El Centro de Operaciones Marítimas del Reino Unido (UKMTO) informó que dos buques portacontenedores fueron atacados en el Estrecho de Ormuz. En el primer caso, el capitán del barco de bandera libanesa operado por una compañía naviera griega afirmó que una cañonera de la Guardia Revolucionaria abrió fuego sin previo aviso por radio, causando “daños graves” al puente del barco pero sin causar víctimas.
Tanto Reuters como la BBC informaron, citando fuentes marítimas, que un tercer barco también fue atacado en Ormuz. Los precios del petróleo respondieron a la noticia con nuevas ganancias, ya que redujo las opciones de negociación entre Teherán y Washington. Los precios del petróleo volvieron a superar los 100 dólares por barril.
El comandante naval de la Guardia Revolucionaria explicó que los dos primeros barcos atacados habían sido “interceptados y escoltados hasta la costa iraní” porque “navegaban sin la autorización necesaria y manipulaban sus sistemas de navegación, poniendo en peligro la seguridad marítima”.

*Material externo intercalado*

Lemma wr32_step (m : list Z) (i v : Z) :
  0 <= i -> i + 4 <= lenZ m ->
  exists m', wr32 m i v = Ok m' /\ lenZ m' = lenZ m /\ same_out m m' i (i + 4)
  /\ (0 <= v < 2 ^ 32 -> get32 m' i = v) /\ (Forall is_byte m -> Forall is_byte m').
Proof.
  intros Hi Hm; rewrite wr32_ok by done; eexists; split; [done|]; split; [apply lenZ_upd_at; rewrite ?lenZ_le_bytes; lia|].
  split; [apply (same_out_upd m (le_bytes 4 v) i); rewrite ?lenZ_le_bytes; lia|].
  split; [intros; by apply get32_wr|auto using Forall_upd_at, le_bytes_byte].
Qed.

Lemma wr_step (m : list Z) (i v : Z) :
  0 <= i -> i + 1 <= lenZ m ->
  exists m', wr m i v = Ok m' /\ lenZ m' = lenZ m /\ same_out m m' i (i + 1)
  /\ (is_byte v -> Forall is_byte m -> Forall is_byte m').
Proof.
  intros Hi Hm; unfold wr; destruct (getZ_is_Some m i) as (x & ->); [lia|].
  eexists; split; [done|]; split; [apply lenZ_setZ|]; split; [|auto using setZ_Forall].
  split; [apply lenZ_setZ|]; intros y Hy; apply getZ_setZ_ne; lia.
Qed.

(** ** Records and their places *)

(** A record as the tree stores it: its length is in its key. *)
Definition rec_ok (r : list Z) : Prop :=
  8 <= lenZ r <= VDFS4_MAX_BTREE_REC_LEN /\ get16 r RECORD_LEN = lenZ r /\ Forall is_byte r.

(** Records in physical order, each beginning where the one before ends. *)
Fixpoint chain (a : Z) (P : list (Z * list Z)) (F : Z) : Prop :=
  match P with
  | [] => a = F
  | (o, r) :: P => o = a /\ chain (a + lenZ r) P F
  end.
Lemma halves (part' : bool) (used' : Z) (lb rb : bnode) (info : option (bool * rec_info))
    (SL SR : list (Z * list Z)) (FL FR : Z) (r : list Z) :
  halfway (lenZ S0) true part' used' lb rb info SL SR FL FR r ->
  recs SL ++ recs SR = ins pos r (recs S0)
  /\ (size - 40 < weight (recs S0) + L + 4 -> SL <> [] /\ SR <> []).
Proof using Hsize HL.
  intros Hh; pose proof (hw_recs _ _ _ _ _ _ _ _ _ _ _ _ Hh) as Hr; unfold moved in Hr.
  rewrite take_ge in Hr by (unfold lenZ; rewrite length_map; lia); split; [done|]; intros Hfull.
  pose proof (hw_stored _ _ _ _ _ _ _ _ _ _ _ _ Hh eq_refl) as (_ & Er & _).
  assert (weight (recs SL) + weight (recs SR) = L + 4 + weight (recs S0)) as Hw
    by (rewrite <- weight_app, Hr, weight_ins; lia).
  pose proof (hw_high _ _ _ _ _ _ _ _ _ _ _ _ Hh) as Hhi; pose proof (hw_low _ _ _ _ _ _ _ _ _ _ _ _ Hh) as Hlow.
  pose proof (hw_used _ _ _ _ _ _ _ _ _ _ _ _ Hh) as Hu; pose proof (hw_half _ _ _ _ _ _ _ _ _ _ _ _ Hh) as Hhalf.
  pose proof (Z.div_mod size 2 ltac:(lia)); pose proof (Z.mod_pos_bound size 2 ltac:(lia)).
  rewrite weight_app in Hu; unfold slack in Hu; unfold VDFS4_MAX_BTREE_REC_LEN in HL.
  split; intros ->; change (weight (recs [])) with 0 in *; [|lia].
  destruct part'; [specialize (Hlow eq_refl); lia|specialize (Hhalf eq_refl)].
  pose proof (hw_part _ _ _ _ _ _ _ _ _ _ _ _ Hh eq_refl) as ->; change (weight (recs [])) with 0 in *; lia.
Qed.

(** The two parts of [split_bnode]: the loop, and the links for any answer to the
    fetch of the right neighbour. *)
Lemma split_parts (right_bnode : bnode) :
  lenZ (data right_bnode) = size -> Forall is_byte (data right_bnode) -> 0 < lenZ S0 ->
  0 <= node_id orig < 2 ^ 32 -> 0 <= node_id right_bnode < 2 ^ 32 ->
  exists ml mr l2 r2 info,
    split_records bt orig right_bnode key L pos = Ok (0, set_data ml orig, set_data mr right_bnode, info)
    /\ split_ok (node_id orig) (node_id right_bnode) (set_data l2 orig) (set_data r2 right_bnode) info
    /\ get32 l2 NODE_ID = node_id orig /\ get32 r2 NODE_ID = node_id right_bnode
    /\ forall next, split_link orig (set_data ml orig) (set_data mr right_bnode) info next
      = if get32 (data orig) NEXT_NODE_ID =? 0 then Ok (0, set_data l2 orig, set_data r2 right_bnode, info, None)
        else match next with
             | Err _ => Ok (0, orig, set_data r2 right_bnode, info, None)
             | Val nx => k ← wr32 (data nx) PREV_NODE_ID (node_id right_bnode);
                 Ok (0, set_data l2 orig, set_data r2 right_bnode, info, Some (vdfs4_mark_bnode_dirty (set_data k nx)))
             end.
Proof using Hbt Horig Bk HL Hd Hk Hrl Hpos Hsize.
  intros Hlr Hbr Hn Hil Hir; pose proof (ly_len _ _ _ _ Horig) as Hlo; pose proof (ly_bytes _ _ _ _ Horig) as Hbo.
  unfold bt_ok in Hbt; set (T := get32 (data orig) TYPE); set (next_id := get32 (data orig) NEXT_NODE_ID).
  destruct (init_spec bt Hbt right_bnode T Hlr Hbr) as (mr & Er & Hlr0 & Ir & _ & _ & _).
  destruct (init_spec bt Hbt orig T Hlo Hbo) as (ml & El & Hll0 & Il & _ & _ & _).
  specialize (Il Hil); specialize (Ir Hir).
  assert (halfway 0 false false 40 (set_data ml orig) (set_data mr right_bnode) None [] [] DESCR_SIZE DESCR_SIZE []) as Hh0.
  { split; rewrite ?data_set; auto; try done; try lia; cbn; try lia.
    - pose proof (Z.div_mod size 2 ltac:(lia)); pose proof (Z.mod_pos_bound size 2 ltac:(lia)); lia.
    - change (weight []) with 0; pose proof (Z.div_mod size 2 ltac:(lia)); pose proof (Z.mod_pos_bound size 2 ltac:(lia)); lia. }
  destruct (split_loop_spec (Datatypes.S (Z.to_nat (lenZ S0))) 0 false false 40 _ _ None [] [] DESCR_SIZE DESCR_SIZE [] Hh0)
    as (ml' & mr' & info & part' & used' & SL & SR & FL & FR & r & Eloop & Hh & IDl & IDr); [lia|].
  rewrite !set_set, ?data_set in *; destruct (halves _ _ _ _ _ _ _ _ _ _ Hh) as [Hrec Hne].
  pose proof (hw_left _ _ _ _ _ _ _ _ _ _ _ _ Hh) as HlL; pose proof (hw_right _ _ _ _ _ _ _ _ _ _ _ _ Hh) as HlR.
  rewrite data_set in HlL, HlR; pose proof (ly_len _ _ _ _ HlL) as Ll; pose proof (ly_len _ _ _ _ HlR) as Lr.
  pose proof (ly_bytes _ _ _ _ HlL) as BL; pose proof (ly_bytes _ _ _ _ HlR) as BR.
  assert (get32 ml' 16 = node_id orig) as Nl by (rewrite (get32_ids ml ml' 16) by (done || apply Hll0 || lia); exact Il).
  assert (get32 mr' 16 = node_id right_bnode) as Nr by (rewrite (get32_ids mr mr' 16) by (done || apply Hlr0 || lia); exact Ir).
  pose proof (get32_range (data orig) 20 Hbo ltac:(lia) ltac:(lia)) as Rp; pose proof (get32_range (data orig) 24 Hbo ltac:(lia) ltac:(lia)) as Rn.
  destruct (wr32_step ml' 20 (get32 (data orig) 20)) as (l1 & El1 & Ll1 & Hl1 & Vl1 & Bl1); [lia..|]; specialize (Vl1 Rp).
  destruct (wr32_step l1 24 (node_id right_bnode)) as (l2 & El2 & Ll2 & Hl2 & Vl2 & Bl2); [lia..|]; specialize (Vl2 Hir).
  destruct (wr32_step mr' 20 (node_id orig)) as (r1 & Er1 & Lr1 & Hr1 & Vr1 & Br1); [lia..|]; specialize (Vr1 Hil).
  destruct (wr32_step r1 24 (get32 (data orig) 24)) as (r2 & Er2 & Lr2 & Hr2 & Vr2 & Br2); [lia..|]; specialize (Vr2 Rn).
  assert (get32 r2 16 = node_id right_bnode) as Nr2
    by (rewrite (same_out_get32 _ _ _ _ 16 Hr2), (same_out_get32 _ _ _ _ 16 Hr1) by lia; done).
  assert (get32 l2 16 = node_id orig) as Nl2
    by (rewrite (same_out_get32 _ _ _ _ 16 Hl2), (same_out_get32 _ _ _ _ 16 Hl1) by lia; done).
  exists ml', mr', l2, r2, info; split; [|split; [|split; [done|split; [done|]]]].
  - unfold split_records; rewrite (rd32_ok (data orig) TYPE) by (unfold TYPE; lia); cbn [mbind run_bind]; fold T.
    rewrite (rd16_ok (data orig) RECS_COUNT) by (unfold RECS_COUNT; lia); cbn [mbind run_bind]; rewrite (ly_count _ _ _ _ Horig).
    rewrite Er; cbn [mbind run_bind]; rewrite El; cbn [mbind run_bind]; rewrite data_set.
    rewrite (rd16_ok ml FREE_SPACE) by (rewrite ?(ly_len _ _ _ _ Hll0); unfold FREE_SPACE; lia); cbn [mbind run_bind].
    rewrite (ly_free _ _ _ _ Hll0), cell_eq; change (lenZ []) with 0; unfold DESCR_SIZE in *.
    replace (size - (size - 8 - 4 * 0 - 32)) with 40 by lia; rewrite (u32_small 40) by lia.
    rewrite (proj2 (Z.eqb_neq (lenZ S0) 0)) by lia; cbn [bug_on mbind run_bind]; rewrite Eloop; done.
  - split; rewrite ?data_set; unfold PREV_NODE_ID, NEXT_NODE_ID; auto.
    + exists SL, SR, FL, FR, r; split; [|split; [|split; [done|split; [|split; [|split; [|done]]]]]].
      * eapply layout_links; [exact HlL| |auto]; apply same_out_trans with l1; eapply same_out_mono; [exact Hl1| | |exact Hl2| |]; lia.
      * eapply layout_links; [exact HlR| |auto]; apply same_out_trans with r1; eapply same_out_mono; [exact Hr1| | |exact Hr2| |]; lia.
      * apply (hw_stored _ _ _ _ _ _ _ _ _ _ _ _ Hh eq_refl).
      * apply (hw_info _ _ _ _ _ _ _ _ _ _ _ _ Hh).
      * apply (hw_high _ _ _ _ _ _ _ _ _ _ _ _ Hh).
    + rewrite (same_out_get32 _ _ _ _ 20 Hl2) by lia; done.
    + rewrite (same_out_get32 _ _ _ _ 20 Hr2) by lia; done.
  - intros next; unfold split_link, PREV_NODE_ID, NEXT_NODE_ID, NODE_ID.
    rewrite (rd32_ok (data orig) 20), (rd32_ok (data orig) 24) by lia; cbn [mbind run_bind].
    rewrite !data_set, El1; cbn [mbind run_bind]; rewrite (rd32_ok mr' 16), Nr by lia; cbn [mbind run_bind].
    rewrite El2; cbn [mbind run_bind]; rewrite (rd32_ok l2 16), Nl2 by lia; cbn [mbind run_bind].
    rewrite Er1; cbn [mbind run_bind]; rewrite Er2; cbn [mbind run_bind]; rewrite !set_set.
    fold NEXT_NODE_ID; fold next_id; unfold VDFS4_INVALID_NODE_ID; destruct (next_id =? 0); [done|]; destruct next; [by destruct orig|].
    rewrite (rd32_ok r2 16), Nr2 by lia; done.
Qed.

El ejército iraní confirma que dos barcos atacados fueron Epaminondasque enarbola bandera de Liberia y está operado por la compañía naviera griega Technomar, MSC FrancescaLo acusó de “vínculos con el régimen sionista”. Este último pertenece al gigante italo-suizo MSC, cuyos barcos han sido atacados anteriormente por Irán o grupos vinculados al régimen de los ayatolás, alegando que algunos de los barcos que utiliza son propiedad de propietarios israelíes.